Macky Sall, dans un moment de sainteté absolue, donc, prépare depuis le fond de sa cervelle bénie le fameux protocole du Cap Manuel dont tout le monde parle mais que personne ne voit jusque-là.

En clair, tous les fanfarons qui se targuent d’être la source du miracle de l’avènement de Pastef et se font des films d’honneur pour ce quinquennat peuvent remballer leurs bobines : le miracle du 24 mars 2024 est l’affaire du seul Dieu tout-puissant qui remet le Sénégal dans le droit chemin.

C’est ainsi qu’une autre guéguerre commence : les lobbyistes amateurs du genre Machin Yara et Truc Atépa devront faire de la place à une icône de la Françafrique, Robert Bourgi, prospère avocat parisien dont la, euh, sénégalité ne fait aucun doute, un virtuose de l’influence qui tutoie du chef d’Etat depuis plusieurs décennies…

Tout ça est dernière nous : pendant que El Malick Ndiaye s’installe au Perchoir, et que Ousmane Sonko continue de prendre ses aises au Petit Palais, le président Bassirou Diomaye sort de sa torpeur pour demander aux p’tits soldats français de remballer leurs paquetages et retourner d’où ils sont venus, au nom de la souveraineté du Sénégal. Faut-il s’inquiéter de l’identité du pays qui nous fournira armes et munitions pour conserver intacte l’intégrité de notre territoire et maintenir l’ordre dans les rues sénégalaises ?

C’est vrai que quand vous sentez le pétrole et le gaz, ce ne sont pas les pompiers qui vont manquer pour voler à votre secours et vous fourguer des armes à feu.
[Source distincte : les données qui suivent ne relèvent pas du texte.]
Lemma io_frame_bind {A B} X (m : Io S A) (f : A → Io S B) :
  io_frame X m → (∀ a, io_frame X (f a)) → io_frame X (io_bind m f).
Proof.
  intros Hm Hf w. unfold io_bind. specialize (Hm w). destruct (m w) as [[a|e] w'].
  - by eapply frame_trans; [|apply Hf].
  - done.
Qed.

Lemma fs_call_frame X f w :
  (∀ files files', f files = Ok files' → ∀ k, ¬ X k → files' !! k = files !! k) →
  frame X w (fs_call f w).2.
Proof.
  intros Hf. unfold fs_call, frame. destruct (w_faults w) as [|[e|] fs]; cbn; [|by auto|];
    destruct (f (w_files w)) as [files'|e] eqn:Hr; cbn; (split; [|done]); eauto.
Qed.

Lemma fs_remove_frame X p w : X (path_key p) → frame X w (fs_remove p w).2.
Proof.
  intros HX. apply fs_call_frame. intros files files' Hf k Hk. revert Hf. case_bool_decide; [|done].
  intros [= <-]. apply lookup_delete_ne. naive_solver.
Qed.

Lemma fs_rename_frame X src dst w :
  X (path_key src) → X (path_key dst) → frame X w (fs_rename src dst w).2.
Proof.
  intros Hs Hd. apply fs_call_frame. intros files files' Hf k Hk.
  destruct (files !! path_key src); [|done]. injection Hf as <-.
  rewrite lookup_insert_ne, lookup_delete_ne; [done| |]; naive_solver.
Qed.

Lemma fs_create_dir_frame X p w : frame X w (fs_create_dir_all p w).2.
Proof. apply fs_call_frame. by intros ?? [= <-]. Qed.

Lemma fs_remove_dir_frame X p w :
  (∀ k, under p k = true → X k) → frame X w (fs_remove_dir_all p w).2.
Proof.
  intros HX. apply fs_call_frame. intros files files' [= <-] k Hk.
  destruct (files !! k) as [c|] eqn:Hc.
  - apply map_lookup_filter_Some_2; [done|]. cbn. apply not_true_iff_false. auto.
  - apply map_lookup_filter_None. by left.
Qed.

Lemma remove_quietly_frame_of X p w w' :
  X (path_key p) → frame X w w' → frame X w (remove_quietly p w').
Proof. intros HX Hw. eapply frame_trans; [exact Hw|]. by apply fs_remove_frame. Qed.

Lemma io_frame_removing {A} X p (m : Io S A) :
  X (path_key p) → io_frame X m → io_frame X (removing_on_err p m).
Proof.
  intros HX Hm w. unfold removing_on_err. specialize (Hm w). destruct (m w) as [[a|e] w']; [done|].
  by apply remove_quietly_frame_of.
Qed.

Lemma io_frame_hdr X (m : World S → result string unit * World S) :
  (∀ w, frame X w (m w).2) → io_frame X (hdr_io m).
Proof. intros Hm w. unfold hdr_io. specialize (Hm w). by destruct (m w) as [[[]|e] w']. Qed.

Lemma io_frame_record `{MutationStorage S} `{Unicode} X has_store now session src dst :
  io_frame X (record_mutation_for_pending_write has_store now session src dst).
Proof.
  intros w. destruct (record_mutation_files has_store now session src dst w) as [Hf Hfa].
  split; [by intros; rewrite Hf|by rewrite Hfa].
Qed.
End frames.

Create HintDb frames.
#[export] Hint Resolve io_frame_ret io_frame_err io_frame_lift io_frame_bind io_frame_removing
  io_frame_hdr io_frame_record fs_remove_frame fs_rename_frame fs_create_dir_frame : frames.

(** ** Paths under a directory *)
Lemma split_slash_app cur a b :
  split_slash cur (a +:+ String slash b) = split_slash cur a ++ split_slash "" b.
Proof.
  revert cur. induction a as [|c a IH]; intros cur; [done|].
  change (String c a +:+ String slash b) with (String c (a +:+ String slash b)). cbn [split_slash].
  case_bool_decide; rewrite IH; done.
Qed.

Lemma split_slash_cons cur s : ∃ c cs, split_slash cur s = c :: cs.
Proof.
  revert cur. induction s as [|d s IH]; intros cur; cbn; [eauto|]. case_bool_decide; eauto.
Qed.

Definition kept (c : string) : bool := negb (bool_decide (c = "")) && negb (bool_decide (c = ".")).

Lemma path_components_app a b :
  path_components (a +:+ String slash b)
  = path_components a ++ List.filter kept (split_slash "" b).
Proof.
  unfold path_components. fold kept. rewrite split_slash_app.
  destruct (split_slash_cons "" a) as (c & cs & ->). cbn [app]. change (c :: cs ++ ?l) with ((c :: cs) ++ l).
  rewrite List.filter_app. by case_bool_decide.
Qed.

Lemma path_is_absolute_app a s : a ≠ "" → path_is_absolute (a +:+ s) = path_is_absolute a.
Proof. by destruct a. Qed.

Lemma under_join dir name :
  path_is_absolute name = false → under dir (path_key (path_join dir name)) = true.
Proof.
  intros Hn. unfold under, path_key. apply bool_decide_eq_true. cbn [fst snd].
  unfold path_join. destruct (bytes_rev dir) as [|c l] eqn:Hd.
  { assert (dir = "") as ->; [|split; [done|apply prefix_nil]].
    rewrite <-(of_bytes_rev_reverse dir). unfold bytes_rev in Hd. by rewrite Hd. }
  assert (dir ≠ "") as Hne by (intros ->; done).
  case_bool_decide as Hc.
  - subst c. assert (∃ d, dir = d +:+ String slash "") as [d ->].
    { exists (of_bytes_rev l). rewrite <-(of_bytes_rev_reverse dir). unfold bytes_rev in Hd. rewrite Hd.
      unfold of_bytes_rev. rewrite reverse_cons. induction (reverse l) as [|x k IH]; [done|].
      cbn [app String.string_of_list_ascii]. by rewrite IH. }
    rewrite path_is_absolute_app by done. split; [done|].
    assert (∀ s, (d +:+ String slash "") +:+ s = d +:+ String slash s) as ->.
    { intros s. clear. induction d as [|x d IH]; [done|].
      change (String x ((d +:+ String slash "") +:+ s) = String x (d +:+ String slash s)). by rewrite IH. }
    rewrite !path_components_app. cbn [split_slash]. rewrite app_nil_r. by eexists.
  - rewrite path_is_absolute_app by done. split; [done|]. rewrite path_components_app. by eexists.
Qed.
(* ===== verification/PolicyMap.v ===== *)
(** * The policy of a file

    [crates/voom-cli/src/policy_map.rs] with the resolution of policy paths of
    [config.rs] and the choice of a resolver of [commands/process/mod.rs]: which
    policy applies to which file. An error of [anyhow] is its outermost message; the
    outer [option] of a result is a panic of the code. *)
From S2P Require Import Prelude Media Plan Compiled Ast TopoSort Compiler Composition Formatter.
From S2P Require Import Parser Pipeline Process Transitions MkvFacts FfmpegCommand FfmpegFacts.

(** ** Paths *)

(** [Path::join] *)
Definition path_push (base path : PathBuf) : PathBuf :=
  if path_is_absolute path then path else path_join base path.

(** Leading separators and [.] components *)
Fixpoint skip_separators (s : string) : string :=
  match s with
  | EmptyString => EmptyString
  | String c s' =>
      if bool_decide (c = slash) then skip_separators s'
      else if bool_decide (c = dot) then
        match s' with
        | EmptyString => EmptyString
        | String d _ => if bool_decide (d = slash) then skip_separators s' else s
        end
      else s
  end.

(** What follows the first component *)
Fixpoint skip_component (s : string) : string :=
  match s with
  | EmptyString => EmptyString
  | String c s' => if bool_decide (c = slash) then s else skip_component s'
  end.

(** [Path::strip_prefix]. The parts of a [.] at the start are separators here. *)
Definition path_strip_prefix (p base : PathBuf) : option PathBuf :=
  if negb (path_starts_with p base) then None
  else
    let names := List.filter (λ c, negb (bool_decide (c = "."))) (path_components base) in
    let trim s := of_bytes_rev (trim_path_rev (bytes_rev s)) in
    Some (if bool_decide (path_all_components base = []) then trim p
          else skip_separators
                 (trim (Nat.iter (length names) (λ s, skip_component (skip_separators s)) p))).

(** ** Configuration

    [policies_dir] is the directory of policies of the user; [policy_path_exists] is
    [Path::exists]; [toml_from_str] reads a policy map. *)
Record MappingEntry : Type := {
  MappingEntry_prefix : string;
  MappingEntry_policy : option string;
  MappingEntry_skip : option bool;
}.

Record PolicyMapFile : Type := {
  PolicyMapFile_default : option string;
  PolicyMapFile_mapping : list MappingEntry;
}.

Class PolicyEnv := {
  policies_dir : PathBuf;
  policy_path_exists : PathBuf → bool;
  toml_from_str : string → result string PolicyMapFile;
}.

(** The fields of [AppConfig] that choose policies. *)
Record AppConfig : Type := {
  AppConfig_default_policy : option string;
  AppConfig_policy_mapping : list MappingEntry;
}.

(** [path.parent()] of a bare file name is the empty path. *)
Definition resolve_policy_path `{PolicyEnv} (path : PathBuf) : PathBuf :=
  if policy_path_exists path then path
  else if match path_parent path with
          | Some p => negb (path_eqb p "")
          | None => false
          end then path
  else
    let candidate := path_push policies_dir path in
    if policy_path_exists candidate then candidate else path.

(** ** Resolvers *)
Inductive DefaultAction : Type :=
| DefaultAction_Policy (idx : usize)
| DefaultAction_Skip
| DefaultAction_None.

Inductive MappingAction : Type :=
| MappingAction_Policy (idx : usize)
| MappingAction_Skip.

Record ResolvedMapping : Type := {
  ResolvedMapping_prefix : PathBuf;
  ResolvedMapping_action : MappingAction;
}.

Record PolicyResolver : Type := {
  PolicyResolver_root : PathBuf;
  PolicyResolver_mappings : list ResolvedMapping;
  PolicyResolver_default : DefaultAction;
  PolicyResolver_policies : list (string * CompiledPolicy);
}.

Inductive PolicyMatch : Type :=
| PolicyMatch_Policy (compiled : CompiledPolicy) (name : string)
| PolicyMatch_Skip.

Definition PolicyResolver_from_single (compiled : CompiledPolicy) (root : PathBuf) : PolicyResolver := {|
  PolicyResolver_root := root;
  PolicyResolver_mappings := [];
  PolicyResolver_default := DefaultAction_Policy 0;
  PolicyResolver_policies := [(CompiledPolicy_name compiled, compiled)];
|}.

(** The stable sort by the length of the prefix, longest first *)
Fixpoint insert_mapping (m : ResolvedMapping) (l : list ResolvedMapping) : list ResolvedMapping :=
  match l with
  | [] => [m]
  | n :: l' =>
      if String.length (ResolvedMapping_prefix n) <=? String.length (ResolvedMapping_prefix m)
      then m :: l else n :: insert_mapping m l'
  end%nat.

Definition sort_mappings (l : list ResolvedMapping) : list ResolvedMapping := foldr insert_mapping [] l.

Section resolver.
Context `{Pest} `{PolicySources, SourceHash, F64Display, RegexCrate, ValueDebug, PartitionPoint, HashOrder}.
Context `{Unicode} `{StrDebug} `{PolicyEnv}.

Definition MappingEntry_validate (entry : MappingEntry) : result string unit :=
  let has_policy := bool_decide (is_Some (MappingEntry_policy entry)) in
  let has_skip := bool_decide (MappingEntry_skip entry = Some true) in
  let prefix := str_debug (MappingEntry_prefix entry) in
  if has_policy && has_skip then
    Err ("mapping for prefix " +:+ prefix +:+ " has both `policy` and `skip = true`; "
         +:+ "use one or the other")
  else if negb has_policy && negb has_skip then
    Err ("mapping for prefix " +:+ prefix +:+ " must have either `policy` or `skip = true`")
  else Ok tt.

Definition resolve_policy_in_context (name : string) (base_dir : option PathBuf) : PathBuf :=
  match base_dir with
  | Some base =>
      let candidate := path_push base name in
      if policy_path_exists candidate then candidate else resolve_policy_path name
  | None => resolve_policy_path name
  end.

(** [seen.insert(p)] and [policy_paths.push(p)]: the paths are the set. *)
Definition push_unique (paths : list string) (p : string) : list string :=
  if bool_decide (p ∈ paths) then paths else paths ++ [p].

Definition policy_paths_of (default : option string) (entries : list MappingEntry) : list string :=
  let paths := match default with
               | Some d => if bool_decide (d = "skip") then [] else [d]
               | None => []
               end in
  foldl (λ paths entry, match MappingEntry_policy entry with
                        | Some p => push_unique paths p
                        | None => paths
                        end) paths entries.

Definition compile_named (fuel : nat) (base_dir : option PathBuf) (name : string)
    : option (result string CompiledPolicy) :=
  let resolved := resolve_policy_in_context name base_dir in
  r ← compile_policy_file fuel resolved;
  Some (match r with
        | Ok compiled => Ok compiled
        | Err _ => Err ("failed to compile policy: " +:+ to_string_lossy resolved)
        end).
Et c’est à l’occasion de la commémoration du massacre de Thiaroye, le 1er décembre 1944, c’est-à-dire une affaire franco-française, que le Président sénégalais choisit d’exprimer le choix souverain du Sénégal. En un mot comme en cent, le Sénégal veut voir déguerpir les bidasses français, exige que la lumière soit faite sur cette page sombre de l’histoire de France qui a le chic de se dérouler en territoire conquis.

Bien entendu, sous peu, les Sénégalais auront quelque peine à obtenir un visa pour la France, surtout quand il s’agira d’aller se faire soigner ou d’envoyer ses enfants poursuivre leurs études supérieures. Et si les coucous qui emmènent vers l’Hexagone les derniers représentants de l’occupation nous ramènent par charters surchargés nos émigrés, il faudra comprendre que c’est aussi cela la souveraineté : exiger que les enfants du pays ramènent leurs fesses pour arroser le baobab Sénégal 2050. Et défense de ricaner !

Vous voulez mon avis ? Je vous le donne quand même : cette semaine, le Président Bassirou Diomaye Faye vient de convaincre les Français encore hésitant de voter Marine Le Pen à la prochaine Présidentielle. Jean-Luc Mélenchon, le pote au Pmos, va adorer…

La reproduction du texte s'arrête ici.